BEFORE THE LAST 20 YEARS, WHAT DID THE CHYTRID FUNGUS DO?
Good question. We don’t have really good evidence for what it did, but there have been some studies that show the museum specimens actually have a Chytrid fungus on them. These are specimens that were collected, put in alcohol and jars and laid on a museum bench for years and now we look at them to see if the fungus was around back then. We’ve got a couple of samples that show the Chytrid fungus was around in the 1950s, anyway. Whether it was bad news in those days, we don’t know. But the documented amphibian population decline is a recent phenomenon and we think the Chytrid fungus is involved in many places and probably due to global climate changes which are affecting many animals and plants. That’s what is going on here.

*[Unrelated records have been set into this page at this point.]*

(* ===== verification/TransactionStoreFacts.v ===== *)
(** Facts on the stored transactions: what is written is read back, by block and
    by hash. *)

From Stdlib Require Import ZArith Lia Bool List Sorted.
From stdpp Require Import gmap list.
From S2P Require Import Prelude Bytes Felt Hashing TreeMap TreeCommit EventStore EventFacts Commitments CommitmentFacts Transactions.
From S2P Require Import StateTables StateTries TransactionFacts TransactionStore TreeTheorems EventTheorems.
Local Open Scope Z_scope.
Local Open Scope tree_scope.

(** ** Felts without leading zeros *)

Lemma minimal_felt_roundtrip f : felt_ok (Dto.inner f) -> Dto.deserialize_felt (Dto.serialize_felt f) = Ret f.
Proof.
  destruct f as [f]. cbn. intros Hf. unfold Dto.serialize_felt, Dto.deserialize_felt, felt_to_be_bytes. cbn [Dto.inner].
  destruct (take_while_zero_split f) as (E & E0 & _). set (s := skip_while_zero f) in *. pose proof (proj1 (proj2 Hf)) as L.
  assert (Es : repeat 0 (32 - length s) ++ s = f).
  { rewrite E0 in E. rewrite E in L |- *. rewrite length_app, repeat_length in L. repeat f_equal. lia. }
  assert (Ls : (length s <= 32)%nat) by (rewrite <- L, E, length_app; lia).
  rewrite (proj2 (Nat.ltb_ge 32 _)) by lia. rewrite Es.
  rewrite (proj2 (felt_from_be_bytes_ok f f (proj1 Hf) L)) by now split. reflexivity.
Qed.

(** ** The felts and the addresses of what is stored *)

Section Fields.
Import Dto.

Definition variant_felts (v : TransactionVariantV3) : list MinimalFelt :=
  match v with
  | V3DeclareV0 (MkDeclareV0V1 a b c s d) | V3DeclareV1 (MkDeclareV0V1 a b c s d) => [a; b; c; d] ++ s
  | V3DeclareV2 (MkDeclareV2 a b c s d e) => [a; b; c; d; e] ++ s
  | V3DeclareV3 (MkDeclareV3 a b _ _ _ _ p s x c d) | V3DeclareV4 (MkDeclareV3 a b _ _ _ _ p s x c d) => [a; b; c; d] ++ p ++ s ++ x
  | V3DeployV0 (MkDeployV0 a b c x) | V3DeployV1 (MkDeployV1 a b c x) => [a; b; c] ++ x
  | V3DeployAccountV1 (MkDeployAccountV1 a b s c d x e) => [a; b; c; d; e] ++ s ++ x
  | V3DeployAccountV3 (MkDeployAccountV3 a s b _ _ _ _ p c x d) | V3DeployAccountV4 (MkDeployAccountV3 a s b _ _ _ _ p c x d) =>
      [a; b; c; d] ++ s ++ p ++ x
  | V3InvokeV0 (MkInvokeV0 x a b _ c s) => [a; b; c] ++ x ++ s
  | V3InvokeV1 (MkInvokeV1 x a b s c) => [a; b; c] ++ x ++ s
  | V3InvokeV3 (MkInvokeV3 s a _ _ _ _ p x y b) | V3InvokeV4 (MkInvokeV3 s a _ _ _ _ p x y b) => [a; b] ++ s ++ p ++ x ++ y
  | V3InvokeV5 (MkInvokeV5 s a _ _ _ _ p x y b z) => [a; b] ++ s ++ p ++ x ++ y ++ z
  | V3L1HandlerV0 (MkL1HandlerV0 a b c x) => [a; b; c] ++ x
  end.

Definition message_felts (v : L2ToL1MessageV1) : list MinimalFelt := let '(MkMessageV1 a l b) := v in [a; b] ++ l.

Definition with_receipt_felts (v : TransactionWithReceiptV4) : list MinimalFelt :=
  let '(MkWithReceiptV4 (MkTransactionV3 h tx) (MkReceiptV3 fee _ messages h' _ _)) := v in
  [h; fee; h'] ++ variant_felts tx ++ flat_map message_felts messages.

Definition event_felts (v : Event) : list MinimalFelt := let '(MkEvent d a k) := v in [a] ++ d ++ k.
End Fields.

Is rate of amphibian deaths increasing?
IS THERE AN ACCELERATION OF THE AMPHIBIAN DEATHS IN THE PAST DECADE OR SO?
In the last 20 years, amphibian populations the deaths have increased more than we’ve seen ever in the history of these things. Usually it’s a long process, extinction is a natural process. But we’re undergoing a massive extinction event around the planet and not just for amphibians. Many organisms, animals and plants are going to extinction at rates that are unprecedented.
IF HUMANS CAN’T FIGURE OUT A WAY TO SLOW DOWN THE IMPACT OF THE CHYTRID FUNGUS ON AMPHIBIANS, ARE WE FACING EXTINCTIONS OF AMPHIBIAN POPULATIONS?
Absolutely. If we can’t figure out how to get a handle on this disease, the Chytrid fungus, you will see many amphibian populations disappear and whole species will probably go extinct. Probably some have already, due to this fungus.
What would world be like without amphibians?
WHAT ARE THE CONSEQUENCES OF EXTINCTIONS OF AMPHIBIANS?
Just like the extinction of any groups of organisms: you have major complications arising in the ecosystem. For example, if I took away all the amphibians today, think about all of the billions of insects such as mosquitoes and flies that would not be eaten by the amphibian creatures. They eat billions and billions of bad insects all the time. Things eat them, too. Fish eat them (amphibians, snakes eat them, birds eat them, so the whole ecosystem changes when you take away the amphibians.
IF YOU WERE MAKING AN EDUCATED GUESS LOOKING OUT TEN YEARS FROM NOW IN 2015, WOULD YOU SAY THAT IF THE CHYTRID FUNGUS IS NOT SLOWED DOWN THERE WOULD BE EXTINCTIONS IN TEN YEARS? IF SO, IN WHICH SPECIES?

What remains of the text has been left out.